Effect of protein ingestion on urinary dopamine excretion. Evidence for the functional importance of renal decarboxylation of circulating 3,4-dihydroxyphenylalanine in man.

Abstract

Since dietary protein increases urinary dopamine (DA) excretion in animals, this study was undertaken to assess the role of DA production in the acute changes in renal function following protein ingestion in man. Excretion of DA, sodium, potassium, water, solute, and creatinine were measured in six normal men in 30-min intervals over 5 h after oral ingestion of protein and/or carbidopa, an inhibitor of DA formation from 3,4-dihydroxyphenylalanine (DOPA). Overall, protein increased urinary DA 50% (P = 0.031) while carbidopa reduced it 70% (P less than 0.0001), although suppression of DA excretion by carbidopa was not uniform over the 5 h of observation.
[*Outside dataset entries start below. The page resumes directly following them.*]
(** * Elderly-patient health dashboard: the vitals generator and its consumers

    A shallow embedding of [app.py].  The script fabricates 24 hourly vital-sign
    readings with [generate_sample_vitals], takes the last row as the "latest"
    reading, draws a page with Streamlit and Plotly, and finally runs two
    assertions over the table inside a [try]/[except AssertionError].

    Modelling choices.
    - A naive [datetime] is an integer number of microseconds counted from
      0001-01-01T00:00:00, which is how CPython's [datetime] arithmetic works
      (proleptic Gregorian ordinal, seconds, microseconds).
    - A NumPy float is an exact rational; [ndarray.round(1)] is
      [rint (x * 10) / 10] with [rint] rounding halves to even.
    - The process' ambient state (system clock, NumPy's global generator, the
      Streamlit page being built) is threaded explicitly through a state and
      exception monad [Py].
    - The global generator is a tape of standard normal variates and a read
      position; [np.random.normal(loc, scale, size)] reads [size] variates and
      returns [loc + scale * z] for each, as NumPy's legacy generator does. *)

From Stdlib Require Import ZArith QArith Qround Qabs List String Bool Lia Lqa Sorted.
Import ListNotations.

Local Open Scope string_scope.
Local Open Scope Z_scope.

(* ------------------------------------------------------------------ *)
(** ** Python values used by the script *)

(** Exceptions that the modelled code can raise. *)
Inductive exn : Type :=
| TypeError
| ValueError
| IndexError
| KeyError (key : string)
| AssertionError (msg : string).

(** One entry of a column.  [Missing] is pandas' null marker (NaN / NaT / None). *)
Inductive cell : Type :=
| Missing
| Time (t : Z)
| Float (x : Q)
| Int (n : Z)
| Str (s : string).

Definition isnull (c : cell) : bool :=
  match c with Missing => true | _ => false end.

(* ------------------------------------------------------------------ *)
(** ** [datetime] and [timedelta] *)

Module Datetime.

Definition us_per_second : Z := 1000000.
Definition us_per_hour : Z := 3600 * us_per_second.
Definition us_per_day : Z := 24 * us_per_hour.

(** [timedelta(hours=i)], in microseconds. *)
Definition timedelta_hours (i : Z) : Z := i * us_per_hour.

Definition is_leap (y : Z) : bool :=
  (y mod 4 =? 0) && (negb (y mod 100 =? 0) || (y mod 400 =? 0)).

(** Days before January 1st of year [y] (CPython's [_days_before_year]). *)
Definition days_before_year (y : Z) : Z :=
  let p := y - 1 in p * 365 + p / 4 - p / 100 + p / 400.

Definition days_in_month (y m : Z) : Z :=
  if m =? 2 then (if is_leap y then 29 else 28)
  else if (m =? 4) || (m =? 6) || (m =? 9) || (m =? 11) then 30 else 31.

(** Days of year [y] before the first day of month [m]. *)
Definition days_before_month (y m : Z) : Z :=
  fold_right Z.add 0
    (map (fun k => days_in_month y (Z.of_nat k)) (seq 1 (Z.to_nat (m - 1)))).

(** Proleptic Gregorian ordinal; 0001-01-01 is day 1 (CPython's [_ymd2ord]). *)
Definition ymd2ord (y m d : Z) : Z :=
  days_before_year y + days_before_month y m + d.

(** The naive datetime [datetime(y, m, d, hh, mm, ss)]. *)
Definition datetime (y m d hh mm ss : Z) : Z :=
  (ymd2ord y m d - 1) * us_per_day
  + hh * us_per_hour + mm * 60 * us_per_second + ss * us_per_second.

End Datetime.

(* ------------------------------------------------------------------ *)
(** ** NumPy rounding *)

(** [rint]: nearest integer, halves to the even neighbour. *)
Definition rint (x : Q) : Z :=
  let f := Qfloor x in
  match Qcompare (x - inject_Z f) (1 # 2) with
  | Lt => f
  | Gt => f + 1
  | Eq => if Z.even f then f else f + 1
  end.

(** [x.round(1)] on one element. *)
Definition round1 (x : Q) : Q := Qmake (rint (x * inject_Z 10)) 10.

(* ------------------------------------------------------------------ *)
(** ** pandas tables *)

(** A pandas [Series] obtained as a row: label-indexed cells. *)
Definition Series : Type := list (string * cell).

(** A [DataFrame] with the default [RangeIndex]: its number of rows and its
    columns in insertion order. *)
Record DataFrame : Type := mkDataFrame {
  nrows : nat;
  columns : list (string * list cell)
}.

Fixpoint lookup {A : Type} (k : string) (l : list (string * A)) : option A :=
  match l with
  | [] => None
  | (k', v) :: l' => if String.eqb k k' then Some v else lookup k l'
  end.

Definition column_names (df : DataFrame) : list string := map fst (columns df).

(** [col in df.columns]. *)
Definition has_column (df : DataFrame) (col : string) : bool :=
  existsb (String.eqb col) (column_names df).

(** [df.empty]: some axis has length zero. *)
Definition empty (df : DataFrame) : bool :=
  (nrows df =? 0)%nat || (List.length (columns df) =? 0)%nat.

(** Row [i] of the table, [i] already normalised. *)
Definition row_at (df : DataFrame) (i : nat) : Series :=
  map (fun kc => (fst kc, nth i (snd kc) Missing)) (columns df).

(* ------------------------------------------------------------------ *)
(** ** The ambient state and the [Py] monad *)

(** An f-string: literal text and interpolated cells, in order. *)
Inductive piece : Type :=
| Lit (s : string)
| Val (c : cell).

Inductive chart_kind : Type :=
| Pie | Line | Bar | Area | Scatter | Histogram | Box | ScatterMatrix.

(** A Plotly figure: its kind, its title, the table it was built from and the
    columns of that table it refers to. *)
Record Figure : Type := mkFigure {
  fig_kind : chart_kind;
  fig_title : string;
  fig_data : DataFrame;
  fig_columns : list string
}.

(** What the script puts on the Streamlit page, one event per call. *)
Inductive event : Type :=
| SetPageConfig (page_title layout : string)
| Title (s : string)
| Header (s : string)
| Markdown (body : list piece)
| Columns (n : nat)
| Metric (label : string) (value : list piece)
| PlotlyChart (fig : Figure)
| Table (df : DataFrame)
| Error (body : list piece).

Record World : Type := mkWorld {
  clock : nat -> Z;          (* successive readings of the system clock *)
  clock_pos : nat;           (* how many readings have been taken *)
  gauss : nat -> Q;          (* standard normal variates of the global generator *)
  rng_pos : nat;             (* how many of them have been consumed *)
  page : list event          (* the page so far, oldest event first *)
}.

(** The instant the next [datetime.now()] returns. *)
Definition now_of (w : World) : Z := clock w (clock_pos w).

Definition Py (A : Type) : Type := World -> (exn + A) * World.

Definition ret {A : Type} (a : A) : Py A := fun w => (inr a, w).

Definition raise {A : Type} (e : exn) : Py A := fun w => (inl e, w).

Definition bind {A B : Type} (c : Py A) (k : A -> Py B) : Py B :=
  fun w =>
    match c w with
    | (inl e, w') => (inl e, w')
    | (inr a, w') => k a w'
    end.

(** [try: c  except AssertionError as e: h e]. *)
Definition try_except_AssertionError {A : Type}
    (c : Py A) (h : string -> Py A) : Py A :=
  fun w =>
    match c w with
    | (inl (AssertionError msg), w') => h msg w'
    | r => r
    end.

Declare Scope py_scope.
Delimit Scope py_scope with py.
Notation "x <- c ;; k" := (bind c (fun x => k))
  (at level 61, c at next level, right associativity) : py_scope.
Notation "c ;; k" := (bind c (fun _ => k))
  (at level 61, right associativity) : py_scope.
Local Open Scope py_scope.

(** [datetime.now()]. *)
Definition datetime_now : Py Z :=
  fun w =>
    (inr (now_of w),
     mkWorld (clock w) (S (clock_pos w)) (gauss w) (rng_pos w) (page w)).

(** [np.random.normal(loc, scale, size)]. *)
Definition np_random_normal (loc scale : Q) (size : nat) : Py (list Q) :=
  fun w =>
    (inr (map (fun k => (loc + scale * gauss w (rng_pos w + k)%nat)%Q) (seq 0 size)),
     mkWorld (clock w) (clock_pos w) (gauss w) (rng_pos w + size)%nat (page w)).

(** The world with [evs] appended to its page. *)
Definition add_events (w : World) (evs : list event) : World :=
  mkWorld (clock w) (clock_pos w) (gauss w) (rng_pos w) (page w ++ evs).

(** A Streamlit call: it appends one event to the page. *)
Definition emit (e : event) : Py unit := fun w => (inr tt, add_events w [e]).

(** [assert b, msg]. *)
Definition assert (b : bool) (msg : string) : Py unit :=
  if b then ret tt else raise (AssertionError msg).

(** [pd.DataFrame(d)] for a dict [d] of equal-length sequences. *)
Definition pd_DataFrame (d : list (string * list cell)) : Py DataFrame :=
  match d with
  | [] => ret (mkDataFrame 0 [])
  | (_, c) :: _ =>
      if forallb (fun kc => (List.length (snd kc) =? List.length c)%nat) d
      then ret (mkDataFrame (List.length c) d)
      else raise ValueError
  end.

(** [df.iloc[i]] with an integer [i]: negative positions count from the end. *)
Definition iloc (df : DataFrame) (i : Z) : Py Series :=
  let n := Z.of_nat (nrows df) in
  let j := if i <? 0 then i + n else i in
  if (0 <=? j) && (j <? n) then ret (row_at df (Z.to_nat j))
  else raise IndexError.

(** [s[key]] on a row. *)
Definition getitem (s : Series) (key : string) : Py cell :=
  match lookup key s with
  | Some c => ret c
  | None => raise (KeyError key)
  end.

(** Python's [range(start, stop, step)], [step <> 0]. *)
Definition range (start stop step : Z) : list Z :=
  let count :=
    if 0 <? step then (stop - start + step - 1) / step
    else (start - stop - step - 1) / (- step) in
  map (fun k => start + Z.of_nat k * step) (seq 0 (Z.to_nat count)).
Carbidopa doubled the level of DOPA in venous plasma and greatly magnified the DOPA response to protein. Inhibition of decarboxylase activity reduced excretion of sodium, potassium, solute and water after protein ingestion. These results indicate that extraneuronal DOPA decarboxylation in kidney contributes to acute protein-induced changes in renal function in man and suggest a general role for the decarboxylation of circulating DOPA in the expression of dopaminergic effects on the kidney in vivo.